7Or, cette problématique de l’image intérieure est l’autre nœud de l’argumentaire de Richeome qui opère un déplacement stratégique du problème de l’idole vers celui de l’idolâtrie. Passer des faux dieux aux images adorées comme dieux, c’est-à-dire d’une définition par l’objet (l’idole) à une définition par l’usage (l’idolâtrie) lui permet en effet d’introduire la distinction entre idolâtrie matérielle et idolâtrie spirituelle15. Selon Richeome, « l’exterieure est un effect de l’interieure16 », ce qui fait que la seconde peut être sans la première17. Notons toutefois que cette approche par l’usage semble entrer en contradiction avec la définition par l’objet où il était avancé que les idoles sont des incitations à l’idolâtrie, et qu’il suffit de supprimer ces fausses images pour éviter toute chute dans l’idolâtrie. En fait, à bien y regarder, l’enjeu se situe cette fois ailleurs, dans le rapport dialectique entre idole extérieure et idole intérieure. En révélant la présence d’une telle idole intérieure, l’objectif de Richeome est on ne peut plus clair : il s’agit non seulement de désamorcer la critique protestante en défendant l’idée que tout catholique posant son regard sur les images est mu d’une intention juste, c’est-à-dire non idolâtre, mais plus encore de retourner l’arme contre les protestants en fustigeant leurs mauvaises intentions qui font d’eux les véritables idolâtres. En s’attaquant aux prétendues idoles extérieures des catholiques, ils ne font à vrai dire qu’exprimer leurs propres fantasmes idolâtriques. La tabula rasa iconoclaste ne consisterait donc, selon Richeome, qu’en la mise en place d’une « table d’attente » pour l’érection de nouvelles idoles, tout intérieures celles-là. Bref, si l’on suit toujours la logique du portrait inversé, l’idolâtre n’est pas celui que l’on croit.

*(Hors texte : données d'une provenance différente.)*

(** A refused request, and an end that throws, change nothing. *)
Lemma start_session_err rid0 rid revision assetId sessionId g e g' :
  start_session rid0 rid revision assetId sessionId g = (Err e, g') -> g' = g.
Proof. unfold start_session. intros Hr. repeat (case_match; try done); by injection Hr. Qed.
Lemma start_step_err rid0 rid sessionId revision step g e g' :
  start_step rid0 rid sessionId revision step g = (Err e, g') -> g' = g.
Proof. unfold start_step. intros Hr. repeat (case_match; try done); by injection Hr. Qed.
Lemma finish_err step snapshot g e g' : finish step snapshot g = (Err e, g') -> g' = g.
Proof. unfold finish. intros Hr. repeat (case_match; try done); by injection Hr. Qed.
Lemma mark_confirmed_err name signature slot status g e g' :
  mark_confirmed name signature slot status g = (Err e, g') -> g' = g.
Proof. unfold mark_confirmed. intros Hr. repeat (case_match; try done); by injection Hr. Qed.

Lemma noted_nothing w : noted [] (become (w_rt w) w) = w.
Proof. destruct w. unfold noted, become. cbn. by rewrite app_nil_r. Qed.

(** What the events about jobs do. *)
Definition sound (e : event) (w : World) (x : answer e) (w' : World) : Prop :=
  good w' /\ forall k, balance k w - spend k e + earn k e x <= balance k w'.

Lemma start_session_sound i rid revision assetId w x w' :
  good w -> guided_step runtimeId false i (StartSession rid revision assetId) w x w' ->
  sound (StartSession rid revision assetId) w x w'.
Proof.
  intros Hg (sessionId & -> & ->). destruct (start_session _ _ _ _ _ _) as [[v|e] g'] eqn:Hr.
  - destruct (start_session_ok _ _ _ _ _ _ _ Hr) as (H1 & H2 & Hd). destruct v as [n v].
    destruct (opens_sound w (noted [Accepted SetupJob revision; Captured v] (become g' w)) SetupJob revision v) as [Hg' Hb]; try done.
    split; [done|]. intros k. specialize (Hb k). cbn in Hb |- *. lia.
  - pose proof (start_session_err _ _ _ _ _ _ _ _ Hr) as ->.
    cbn [fst snd is_ok app capturing]. rewrite noted_nothing. split; [done|]. intros k. cbn. lia.
Qed.

Lemma start_step_sound i rid sessionId revision step w x w' :
  good w -> guided_step runtimeId false i (StartStep rid sessionId revision step) w x w' ->
  sound (StartStep rid sessionId revision step) w x w'.
Proof.
  intros Hg (-> & ->). destruct (start_step _ _ _ _ _ _) as [[v|e] g'] eqn:Hr.
  - destruct (start_step_ok _ _ _ _ _ _ _ Hr (proj2 Hg)) as (H1 & H2 & Hd). destruct v as [n v].
    destruct (opens_sound w (noted [Accepted (StepJob step) revision; Captured v] (become g' w)) (StepJob step) revision v) as [Hg' Hb]; try done.
    split; [done|]. intros k. specialize (Hb k). cbn in Hb |- *. lia.
  - pose proof (start_step_err _ _ _ _ _ _ _ _ Hr) as ->.
    cbn [fst snd is_ok app capturing]. rewrite noted_nothing. split; [done|]. intros k. cbn. lia.
Qed.

Lemma finish_sound i step snapshot w x w' :
  good w -> sn_backingVerified snapshot = true -> (forall k, 0 <= token k step <= balance k w) ->
  guided_step runtimeId false i (Finish step snapshot) w x w' -> sound (Finish step snapshot) w x w'.
Proof.
  intros Hg Hv Hb (-> & ->). pose proof (holds_token step w Hg Hb) as Ho. destruct (finish _ _ _) as [[v|e] g'] eqn:Hr.
  - destruct (finish_ok _ _ _ _ _ Hg Ho Hv Hr) as [H2 Hd]. destruct v as [n v].
    destruct (ends_sound w (noted [Concluded step; Captured v] (become g' w)) step) as [Hg' Hk]; try done.
    { cbn. rewrite cons_middle, app_assoc, jobs_captured. apply jobs_conclude. rewrite (proj1 Hg). by rewrite Ho. }
    split; [done|]. intros k. specialize (Hk k). cbn in Hk |- *. lia.
  - pose proof (finish_err _ _ _ _ _ Hr) as ->.
    cbn [fst snd is_ok app capturing]. rewrite noted_nothing. split; [done|]. intros k. cbn. lia.
Qed.

Lemma mark_failed_sound i j f w x w' :
  good w -> (forall k, 0 <= token k (job_step j) <= balance k w) ->
  guided_step runtimeId false i (MarkFailed j f) w x w' -> sound (MarkFailed j f) w x w'.
Proof.
  intros Hg Hb (-> & ->). pose proof (holds_token _ w Hg Hb) as Ho. destruct (mark_failed_ok f w Hg ltac:(by eexists)) as [H2 Hd].
  destruct (mark_failed f (w_rt w)) as [[n v] g'] eqn:Hr. cbn in H2, Hd.
  destruct (ends_sound w (noted [ConcludedFailed j; Captured v] (become g' w)) (job_step j)) as [Hg' Hk]; try done.
  { cbn. rewrite cons_middle, app_assoc, jobs_captured, jobs_app, (proj1 Hg), Ho. cbn. by rewrite bool_decide_true. }
  split; [done|]. intros k. specialize (Hk k). cbn in Hk |- *. lia.
Qed.

Lemma send_sound i step name transaction w x w' :
  good w -> (forall k, 0 <= token k step <= balance k w) ->
  guided_step runtimeId false i (SendRaw step name transaction) w x w' -> sound (SendRaw step name transaction) w x w'.
Proof.
  intros Hg Hb ->. pose proof (holds_token _ w Hg Hb) as Ho. split; [split; [|apply Hg]|].
  - cbn. rewrite jobs_app, (proj1 Hg), Ho. cbn. by rewrite bool_decide_true.
  - intros k. change (balance k (noted [Sent step name transaction] w)) with (balance k w). cbn [spend earn]. lia.
Qed.

Lemma receipt_sound i w x w' :
  good w -> (forall k, 0 <= token k None <= balance k w) ->
  guided_step runtimeId false i SetReceipt w x w' -> sound SetReceipt w x w'.
Proof.
  intros Hg Hb [-> ->]. pose proof (open_preparing w Hg (holds_token _ w Hg Hb)) as Hst.
  assert (Hs : same_demo (w_rt w) (snd (new_receipt (w_rt w)))).
  { unfold same_demo, new_receipt. destruct (asset_of (w_rt w)); cbn [snd]; split_and!; try done.
    pose proof (proj2 Hg) as [_ _ _ Hc _]. rewrite Hst in Hc. by destruct Hc as [-> _]. }
  split; [by apply (good_same w)|]. intros k. rewrite (balance_same k w (become (snd (new_receipt (w_rt w))) w)) by done. cbn. lia.
Qed.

8Selon un syllogisme que ne manquera pas de retourner Bansilion, toute hérésie est considérée par Richeome comme une idole : « car comme l’Idole est une Image fausse ; aussi l’heresie est une vaine imagination, qui est encore moins que l’Idole matérielle18 ». L’hérétique est ainsi représenté comme un peintre de fantasmagories : « ces meschans [ne cessent] de peindre, & de feindre contre l’Eglise Catholique19 ». Dès lors, cette dernière, qui s’est toujours battue contre « les troupes infernales & idolatres20 » se doit de partir à l’assaut des protestants dont les actes iconoclastes ne sont que l’autre face de l’idolâtrie ou plutôt la manifestation physique de cette idolâtrie intérieure dont les moindres symptômes extérieurs sont diagnostiqués par Richeome, à commencer par les signes physiques et comportementaux.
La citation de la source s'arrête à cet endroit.